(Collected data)
========================================================================

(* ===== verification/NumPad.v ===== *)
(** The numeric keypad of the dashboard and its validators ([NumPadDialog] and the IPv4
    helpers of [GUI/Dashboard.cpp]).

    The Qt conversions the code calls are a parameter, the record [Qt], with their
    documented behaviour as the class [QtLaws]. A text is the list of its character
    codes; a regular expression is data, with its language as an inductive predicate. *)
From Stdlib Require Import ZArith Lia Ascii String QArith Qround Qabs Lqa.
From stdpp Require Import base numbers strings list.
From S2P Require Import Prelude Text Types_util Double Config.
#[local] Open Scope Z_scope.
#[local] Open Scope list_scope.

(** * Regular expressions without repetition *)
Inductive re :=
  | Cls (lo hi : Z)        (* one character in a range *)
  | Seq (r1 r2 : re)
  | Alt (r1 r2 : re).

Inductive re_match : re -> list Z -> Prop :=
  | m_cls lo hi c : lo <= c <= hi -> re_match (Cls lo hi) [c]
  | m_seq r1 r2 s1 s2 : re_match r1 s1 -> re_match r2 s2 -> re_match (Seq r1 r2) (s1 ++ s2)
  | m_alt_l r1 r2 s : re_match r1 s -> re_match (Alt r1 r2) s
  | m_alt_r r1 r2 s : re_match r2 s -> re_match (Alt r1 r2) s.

========================================================================

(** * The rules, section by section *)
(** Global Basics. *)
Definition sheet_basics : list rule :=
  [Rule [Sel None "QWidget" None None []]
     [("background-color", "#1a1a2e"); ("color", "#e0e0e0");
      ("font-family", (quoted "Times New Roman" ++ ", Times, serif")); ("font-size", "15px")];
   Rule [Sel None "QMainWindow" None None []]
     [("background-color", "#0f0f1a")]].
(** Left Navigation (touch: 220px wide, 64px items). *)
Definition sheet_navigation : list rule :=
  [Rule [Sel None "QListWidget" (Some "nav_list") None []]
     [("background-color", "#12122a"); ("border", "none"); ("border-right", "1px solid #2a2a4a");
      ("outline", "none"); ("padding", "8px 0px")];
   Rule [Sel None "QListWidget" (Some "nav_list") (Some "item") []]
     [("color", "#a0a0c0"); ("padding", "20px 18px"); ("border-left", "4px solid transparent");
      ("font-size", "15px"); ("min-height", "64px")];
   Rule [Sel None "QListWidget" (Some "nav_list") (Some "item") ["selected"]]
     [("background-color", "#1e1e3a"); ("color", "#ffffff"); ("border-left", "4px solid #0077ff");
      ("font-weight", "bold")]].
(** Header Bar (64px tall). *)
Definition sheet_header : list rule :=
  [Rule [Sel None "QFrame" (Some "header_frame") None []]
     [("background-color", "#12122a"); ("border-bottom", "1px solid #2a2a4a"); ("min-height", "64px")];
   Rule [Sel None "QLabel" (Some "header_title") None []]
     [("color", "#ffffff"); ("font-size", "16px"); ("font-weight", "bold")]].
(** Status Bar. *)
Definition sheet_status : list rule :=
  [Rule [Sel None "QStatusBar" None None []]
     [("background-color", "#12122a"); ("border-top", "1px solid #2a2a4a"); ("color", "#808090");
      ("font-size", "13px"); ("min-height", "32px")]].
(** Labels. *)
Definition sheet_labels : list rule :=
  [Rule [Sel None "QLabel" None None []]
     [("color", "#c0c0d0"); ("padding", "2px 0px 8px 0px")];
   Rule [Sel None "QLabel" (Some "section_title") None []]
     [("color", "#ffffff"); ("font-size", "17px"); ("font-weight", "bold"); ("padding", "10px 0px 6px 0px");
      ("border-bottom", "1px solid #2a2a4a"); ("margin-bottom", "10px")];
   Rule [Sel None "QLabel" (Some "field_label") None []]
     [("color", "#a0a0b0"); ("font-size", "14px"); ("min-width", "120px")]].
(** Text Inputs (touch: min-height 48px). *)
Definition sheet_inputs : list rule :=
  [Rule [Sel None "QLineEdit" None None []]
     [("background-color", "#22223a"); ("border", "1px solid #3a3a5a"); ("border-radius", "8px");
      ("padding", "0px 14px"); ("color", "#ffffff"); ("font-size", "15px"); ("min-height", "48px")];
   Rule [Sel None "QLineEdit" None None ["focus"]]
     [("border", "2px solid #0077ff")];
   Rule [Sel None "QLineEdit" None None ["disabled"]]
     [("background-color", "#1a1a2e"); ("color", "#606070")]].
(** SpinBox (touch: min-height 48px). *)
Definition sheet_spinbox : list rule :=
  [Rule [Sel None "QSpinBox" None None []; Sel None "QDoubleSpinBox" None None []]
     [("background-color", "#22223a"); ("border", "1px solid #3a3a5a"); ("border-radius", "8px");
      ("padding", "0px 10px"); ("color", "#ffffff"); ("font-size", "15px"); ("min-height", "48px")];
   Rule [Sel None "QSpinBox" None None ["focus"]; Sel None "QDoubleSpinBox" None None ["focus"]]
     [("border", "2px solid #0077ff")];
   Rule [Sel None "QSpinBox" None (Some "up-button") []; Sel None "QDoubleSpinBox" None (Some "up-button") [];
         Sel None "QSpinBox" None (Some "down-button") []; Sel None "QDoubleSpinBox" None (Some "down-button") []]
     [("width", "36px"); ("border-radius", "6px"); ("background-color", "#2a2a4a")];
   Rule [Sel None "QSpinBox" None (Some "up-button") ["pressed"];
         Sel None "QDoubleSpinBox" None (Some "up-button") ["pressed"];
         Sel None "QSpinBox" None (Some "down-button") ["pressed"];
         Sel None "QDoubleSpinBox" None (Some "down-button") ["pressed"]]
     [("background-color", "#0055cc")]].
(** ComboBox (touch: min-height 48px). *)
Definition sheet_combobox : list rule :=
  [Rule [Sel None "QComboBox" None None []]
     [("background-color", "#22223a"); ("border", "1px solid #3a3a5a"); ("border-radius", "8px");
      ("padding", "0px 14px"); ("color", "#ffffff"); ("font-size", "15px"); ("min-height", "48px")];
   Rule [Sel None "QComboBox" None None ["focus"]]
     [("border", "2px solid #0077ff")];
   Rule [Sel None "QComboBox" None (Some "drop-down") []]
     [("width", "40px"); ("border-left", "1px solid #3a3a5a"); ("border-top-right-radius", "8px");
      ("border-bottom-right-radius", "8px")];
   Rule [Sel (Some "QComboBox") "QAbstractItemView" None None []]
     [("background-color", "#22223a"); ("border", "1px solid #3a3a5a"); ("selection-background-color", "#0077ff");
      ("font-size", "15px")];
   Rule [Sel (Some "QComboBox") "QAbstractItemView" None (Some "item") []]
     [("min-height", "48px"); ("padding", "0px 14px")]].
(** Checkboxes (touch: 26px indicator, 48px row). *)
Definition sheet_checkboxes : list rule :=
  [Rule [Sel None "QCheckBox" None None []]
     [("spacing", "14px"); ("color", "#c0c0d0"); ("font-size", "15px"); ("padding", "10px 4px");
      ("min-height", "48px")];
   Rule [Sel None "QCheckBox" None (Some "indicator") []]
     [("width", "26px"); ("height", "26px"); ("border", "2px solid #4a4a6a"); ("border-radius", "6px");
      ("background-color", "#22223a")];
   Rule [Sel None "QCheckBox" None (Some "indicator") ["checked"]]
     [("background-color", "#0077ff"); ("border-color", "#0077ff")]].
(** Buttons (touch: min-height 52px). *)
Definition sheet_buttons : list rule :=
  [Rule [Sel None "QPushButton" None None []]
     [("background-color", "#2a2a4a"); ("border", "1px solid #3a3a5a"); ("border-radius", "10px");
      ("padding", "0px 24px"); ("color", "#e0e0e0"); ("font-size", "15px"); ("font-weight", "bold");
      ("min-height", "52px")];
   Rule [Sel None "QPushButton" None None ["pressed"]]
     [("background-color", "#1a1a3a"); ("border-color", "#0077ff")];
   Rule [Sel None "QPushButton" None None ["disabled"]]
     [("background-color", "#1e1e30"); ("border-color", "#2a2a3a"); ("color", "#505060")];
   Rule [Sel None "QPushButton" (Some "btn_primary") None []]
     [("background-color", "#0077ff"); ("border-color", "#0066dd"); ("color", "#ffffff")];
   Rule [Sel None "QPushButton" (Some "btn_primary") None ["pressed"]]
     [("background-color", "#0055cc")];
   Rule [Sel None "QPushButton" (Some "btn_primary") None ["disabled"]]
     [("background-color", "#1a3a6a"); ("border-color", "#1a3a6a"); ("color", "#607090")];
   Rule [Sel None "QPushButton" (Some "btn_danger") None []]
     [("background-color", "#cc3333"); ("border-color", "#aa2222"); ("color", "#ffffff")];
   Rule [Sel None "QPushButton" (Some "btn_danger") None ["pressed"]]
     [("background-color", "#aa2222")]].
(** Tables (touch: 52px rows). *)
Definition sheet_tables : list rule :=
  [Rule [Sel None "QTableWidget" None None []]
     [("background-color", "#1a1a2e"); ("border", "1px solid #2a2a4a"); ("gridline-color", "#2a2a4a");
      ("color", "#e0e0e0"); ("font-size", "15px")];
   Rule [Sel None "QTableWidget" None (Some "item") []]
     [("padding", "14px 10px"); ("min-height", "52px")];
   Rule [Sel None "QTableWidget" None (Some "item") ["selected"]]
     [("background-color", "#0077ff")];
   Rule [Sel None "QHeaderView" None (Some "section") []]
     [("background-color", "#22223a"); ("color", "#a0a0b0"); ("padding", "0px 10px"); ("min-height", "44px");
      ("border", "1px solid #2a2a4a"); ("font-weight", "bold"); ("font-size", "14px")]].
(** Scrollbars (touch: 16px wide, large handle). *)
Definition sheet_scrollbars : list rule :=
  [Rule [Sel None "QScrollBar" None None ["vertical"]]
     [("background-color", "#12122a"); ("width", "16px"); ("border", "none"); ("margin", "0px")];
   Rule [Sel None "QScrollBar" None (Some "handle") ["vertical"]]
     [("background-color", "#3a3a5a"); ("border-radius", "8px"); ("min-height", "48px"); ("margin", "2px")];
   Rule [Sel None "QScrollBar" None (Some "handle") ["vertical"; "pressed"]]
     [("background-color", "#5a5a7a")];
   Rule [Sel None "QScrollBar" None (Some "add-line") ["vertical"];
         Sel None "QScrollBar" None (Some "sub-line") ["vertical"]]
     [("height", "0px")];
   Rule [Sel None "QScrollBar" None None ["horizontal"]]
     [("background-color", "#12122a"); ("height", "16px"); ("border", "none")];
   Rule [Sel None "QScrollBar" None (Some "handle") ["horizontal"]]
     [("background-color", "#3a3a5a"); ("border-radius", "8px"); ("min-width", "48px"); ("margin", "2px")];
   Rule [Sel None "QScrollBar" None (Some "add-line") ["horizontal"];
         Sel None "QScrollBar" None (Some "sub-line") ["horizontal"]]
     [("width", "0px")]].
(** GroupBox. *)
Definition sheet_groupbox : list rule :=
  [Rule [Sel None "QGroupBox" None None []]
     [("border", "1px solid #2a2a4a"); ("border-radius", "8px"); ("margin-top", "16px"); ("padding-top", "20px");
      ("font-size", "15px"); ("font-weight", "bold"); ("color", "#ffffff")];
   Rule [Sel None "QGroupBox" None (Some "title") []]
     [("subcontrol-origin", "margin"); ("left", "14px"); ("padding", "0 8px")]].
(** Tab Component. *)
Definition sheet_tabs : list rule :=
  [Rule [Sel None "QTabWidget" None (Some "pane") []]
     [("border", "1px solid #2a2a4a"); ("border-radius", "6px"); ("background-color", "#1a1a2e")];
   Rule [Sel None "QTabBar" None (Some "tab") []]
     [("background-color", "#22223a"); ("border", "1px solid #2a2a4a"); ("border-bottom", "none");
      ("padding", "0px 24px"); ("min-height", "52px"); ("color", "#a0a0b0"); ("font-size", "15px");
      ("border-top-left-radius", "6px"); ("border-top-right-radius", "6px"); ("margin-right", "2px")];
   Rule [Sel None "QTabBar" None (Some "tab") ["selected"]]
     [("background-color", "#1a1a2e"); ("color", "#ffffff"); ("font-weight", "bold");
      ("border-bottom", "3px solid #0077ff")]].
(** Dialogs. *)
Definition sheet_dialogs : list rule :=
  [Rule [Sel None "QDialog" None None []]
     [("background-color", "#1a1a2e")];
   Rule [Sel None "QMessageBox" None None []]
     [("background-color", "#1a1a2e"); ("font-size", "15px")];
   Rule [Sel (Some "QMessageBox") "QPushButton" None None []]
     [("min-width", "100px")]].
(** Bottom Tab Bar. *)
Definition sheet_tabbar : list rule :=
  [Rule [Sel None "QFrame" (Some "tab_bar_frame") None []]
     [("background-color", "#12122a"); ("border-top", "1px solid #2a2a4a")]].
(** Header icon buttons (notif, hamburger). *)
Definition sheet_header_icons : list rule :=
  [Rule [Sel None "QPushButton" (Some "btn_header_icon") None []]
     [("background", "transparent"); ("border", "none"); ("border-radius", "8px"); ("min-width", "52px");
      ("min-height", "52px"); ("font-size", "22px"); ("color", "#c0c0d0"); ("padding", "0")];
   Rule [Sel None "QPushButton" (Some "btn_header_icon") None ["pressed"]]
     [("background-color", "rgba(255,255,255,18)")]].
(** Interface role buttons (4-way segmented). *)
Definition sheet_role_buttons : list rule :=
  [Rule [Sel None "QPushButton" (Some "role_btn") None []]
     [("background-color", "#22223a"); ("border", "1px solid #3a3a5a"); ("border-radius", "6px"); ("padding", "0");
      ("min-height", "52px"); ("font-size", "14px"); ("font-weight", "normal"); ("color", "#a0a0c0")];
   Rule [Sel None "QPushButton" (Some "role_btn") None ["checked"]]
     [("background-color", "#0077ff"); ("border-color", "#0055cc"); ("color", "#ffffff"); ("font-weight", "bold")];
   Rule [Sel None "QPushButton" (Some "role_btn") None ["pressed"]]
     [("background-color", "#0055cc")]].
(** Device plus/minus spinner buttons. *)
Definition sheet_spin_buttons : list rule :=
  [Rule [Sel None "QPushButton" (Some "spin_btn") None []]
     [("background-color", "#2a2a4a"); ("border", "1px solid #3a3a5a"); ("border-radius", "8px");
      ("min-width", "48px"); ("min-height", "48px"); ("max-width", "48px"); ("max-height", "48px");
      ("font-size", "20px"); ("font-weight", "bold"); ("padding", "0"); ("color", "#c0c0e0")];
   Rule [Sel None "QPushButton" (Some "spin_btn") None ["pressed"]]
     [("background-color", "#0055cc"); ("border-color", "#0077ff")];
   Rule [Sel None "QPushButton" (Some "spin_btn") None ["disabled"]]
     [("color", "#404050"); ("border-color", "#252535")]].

========================================================================

◆ PROBLEM STATEMENT
Set down, exactly as they stand above, the lines starting with the line with "(* ===== verification/NumPad.v ===== *)" and going on through the line with "(Alt r1 r2) s.", and no others.

◆ ANSWER TO THIS PROBLEM
(* ===== verification/NumPad.v ===== *)
(** The numeric keypad of the dashboard and its validators ([NumPadDialog] and the IPv4
    helpers of [GUI/Dashboard.cpp]).

    The Qt conversions the code calls are a parameter, the record [Qt], with their
    documented behaviour as the class [QtLaws]. A text is the list of its character
    codes; a regular expression is data, with its language as an inductive predicate. *)
From Stdlib Require Import ZArith Lia Ascii String QArith Qround Qabs Lqa.
From stdpp Require Import base numbers strings list.
From S2P Require Import Prelude Text Types_util Double Config.
#[local] Open Scope Z_scope.
#[local] Open Scope list_scope.

(** * Regular expressions without repetition *)
Inductive re :=
  | Cls (lo hi : Z)        (* one character in a range *)
  | Seq (r1 r2 : re)
  | Alt (r1 r2 : re).

Inductive re_match : re -> list Z -> Prop :=
  | m_cls lo hi c : lo <= c <= hi -> re_match (Cls lo hi) [c]
  | m_seq r1 r2 s1 s2 : re_match r1 s1 -> re_match r2 s2 -> re_match (Seq r1 r2) (s1 ++ s2)
  | m_alt_l r1 r2 s : re_match r1 s -> re_match (Alt r1 r2) s
  | m_alt_r r1 r2 s : re_match r2 s -> re_match (Alt r1 r2) s.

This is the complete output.